Le résultat de simulate est un jeu de données avec une rangée pour chaque rangée de newdata et une colonne pour chacune des nsim simulations. Ce résultat permet notamment de produire un intervalle de prédiction, c’est-à-dire un intervalle qui devrait contenir une certaine fraction des observations individuelles si le modèle est correct. Dans l’exemple ci-dessous, nous extrayons les quantiles à 2.5% et 97.5% de chaque rangée de rich_sims et les ajoutons à pred_df comme bornes d’un intervalle de prédiction à 95%. Cet intervalle est visualisé avec la fonction geom_ribbon de ggplot2.

pred_df$q025 <- apply(rich_sims, 1, quantile, probs = 0.025)
pred_df$q975 <- apply(rich_sims, 1, quantile, probs = 0.975)

ggplot(pred_df, aes(x = NAP, y = rich_pred2, color = Exposure, fill = Exposure)) +
    geom_point(data = rikz, aes(y = Richness)) +
    geom_ribbon(aes(ymin = q025, ymax = q975), alpha = 0.3, color = "white") +
    geom_line() +
    facet_wrap(~ Beach) +
    scale_color_brewer(palette = "Dark2") +
    scale_fill_brewer(palette = "Dark2")

Notez que dans cet exemple, les simulations pour les plages connues utilisent le \(\beta_0\) estimé, tandis que celles pour la plage inconnue NA génèrent une valeur de \(\beta_0\) à partir de sa distribution. On s’attendrait donc à ce que l’intervalle soit plus large pour la plage inconnue. Cette différence est imperceptible ici car l’effet aléatoire des plages, après avoir tenu compte de l’indice d’exposition, est très minime. Donc l’incertitude représentée est presque exclusivement due à la variation des observations individuelles selon la distribution de Poisson.

Incertitude des paramètres

La fonction simulate tient compte de la variation des observations individuelles autour de leur moyenne et (optionnellement) de la variation des effets aléatoires, mais suppose que les paramètres du modèle (effets fixes et variances des effets aléatoires) sont exacts. Le bootstrap paramétrique, implémenté par la fonction bootMer de lme4, est une façon d’inclure l’incertitude sur les estimés des paramètres:

  • D’abord, on simule à partir du modèle ajusté de nouvelles valeurs de la réponse pour le jeu de données original.

  • Ensuite, on réajuste le modèle avec ces données simulées.

  • Finalement, on appelle predict ou simulate à partir du modèle réajusté.

En répétant ce processus un grand nombre de fois, on obtient soit un intervalle de confiance pour les prédictions moyennes (avec predict), soit des intervalles de prédiction qui incluent l’incertitude des paramètres (avec simulate).

Nous ne ferons pas la démonstration de cette méthode dans le cours.

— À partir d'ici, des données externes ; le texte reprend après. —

Lemma showTeam_app team1 team2 :
  showTeam (team1 ++ team2) = showTeam team1 ++ showTeam team2.
Proof. unfold showTeam. by rewrite fmap_app, concat_app. Qed.

(** *** From the objects to the tree *)

Lemma represents_Manager st name team p :
  represents st (Manager name team) p
  ↔ ∃ ptrs, st !! p = Some (ManagerObject name ptrs)
            ∧ Forall2 (represents st) team ptrs.
Proof.
  simpl. split; intros (ptrs & Hp & Hteam); exists ptrs; (split; [done|]).
  - clear Hp. revert ptrs Hteam.
    induction team as [|c team IH]; intros [|q ptrs] Hteam; try done.
    destruct Hteam as [Hc Hteam]. constructor; [done|]. by apply IH.
  - clear Hp. induction Hteam as [|c q team ptrs Hc _ IH]; done.
Qed.

Lemma height_Manager name team : height (Manager name team) = S (teamHeight team).
Proof. reflexivity. Qed.

(** When the pointers form a tree, the call returns, with the lines of
    the tree, as soon as the nesting allowed reaches the height. *)
Lemma showDetails_at_represents st e p fuel :
  represents st e p → height e ≤ fuel →
  showDetails_at fuel st p = Some (showDetails e).
Proof.
  revert p fuel.
  induction e as [name position|name position|name team IH] using Employee_tree_ind;
    intros p fuel Hp Hfuel.
  - destruct fuel as [|fuel]; [simpl in Hfuel; lia|]. simpl in *. by rewrite Hp.
  - destruct fuel as [|fuel]; [simpl in Hfuel; lia|]. simpl in *. by rewrite Hp.
  - apply represents_Manager in Hp as (ptrs & Hp & Hteam).
    rewrite height_Manager in Hfuel.
    destruct fuel as [|fuel]; [lia|]. apply Nat.succ_le_mono in Hfuel.
    rewrite showDetails_Manager. cbn [showDetails_at]. rewrite Hp.
    assert (mapM (showDetails_at fuel st) ptrs = Some (showDetails <$> team))
      as ->; [|done].
    apply mapM_Some_2. clear Hp.
    induction Hteam as [|c q team ptrs Hc _ IHteam]; [constructor|].
    apply Forall_cons in IH as [IHc IH]. simpl in Hfuel.
    constructor.
    + apply IHc; [done|lia].
    + apply IHteam; [done|lia].
Qed.

(** A manager who is a member of his own team: the call does not
    return, whatever nesting is allowed. *)
Example showDetails_at_cycle fuel :
  showDetails_at fuel [ManagerObject "Ouroboros" [0]] 0 = None.
Proof.
  induction fuel as [|fuel IH]; [done|]. simpl. by rewrite IH.
Qed.

(** *** Every node prints one line *)

Lemma length_showDetails e : length (showDetails e) = size e.
Proof.
  induction e as [name position|name position|name team IH] using Employee_tree_ind;
    [done | done |].
  rewrite showDetails_Manager, size_Manager. simpl. f_equal.
  induction IH as [|c team Hc _ IHteam]; [done|].
  rewrite showTeam_cons, length_app. simpl. by rewrite Hc, IHteam.
Qed.

Lemma length_positions e : length (positions e) = size e.
Proof.
  induction e as [name position|name position|name team IH] using Employee_tree_ind;
    [done | done |].
  rewrite positions_Manager, size_Manager. simpl. f_equal.
  generalize 0 as i.
  induction IH as [|c team Hc _ IHteam]; intros i; [done|].
  cbn [teamPositions teamSize]. rewrite length_app, length_fmap, Hc. by rewrite IHteam.
Qed.

(** *** The lines are the nodes' own lines, position by position *)

Lemma subtree_child name team i c p :
  team !! i = Some c → subtree (Manager name team) (i :: p) = subtree c p.
Proof. intros Hc. simpl. by rewrite Hc. Qed.

Lemma showTeam_lines name pre team :
  Forall (λ c, Some <$> showDetails c = line_at c <$> positions c) team →
  Some <$> showTeam team
  = line_at (Manager name (pre ++ team)) <$> teamPositions (length pre) team.
Proof.
  intros Hteam. revert pre.
  induction Hteam as [|c team Hc _ IH]; intros pre; [done|].
  rewrite showTeam_cons. simpl. rewrite !fmap_app. f_equal.
  - rewrite Hc, <- list_fmap_compose. apply list_fmap_ext.
    intros k p _. simpl. unfold line_at.
    rewrite (subtree_child _ _ _ c); [done|].
    by rewrite list_lookup_middle.
  - specialize (IH (pre ++ [c])).
    rewrite <- app_assoc, length_app in IH. simpl in IH.
    by rewrite Nat.add_1_r in IH.
Qed.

Cependant, notez qu’un bootstrap avec \(N\) réplicats requiert \(N\) ajustements du GLMM, ce qui peut nécessiter un long temps de calcul pour un modèle complexe.

Références

  • Bolker, B. et al. (2009) Generalized linear mixed models: a practical guide for ecology and evolution. Trends in Ecology and Evolution 24: 127-135.

  • Harrison, X.A. et al. (2018) A brief introduction to mixed effects modelling and multi-model inference in ecology. PeerJ 6: e4794.

  • Zuur, A.F., Ieno, E.N., Walker, N.J., Saveliev, A.A., Smith, G.M. (2009) Mixed Effects Models and Extensions in Ecology with R. New York, Springer-Verlag.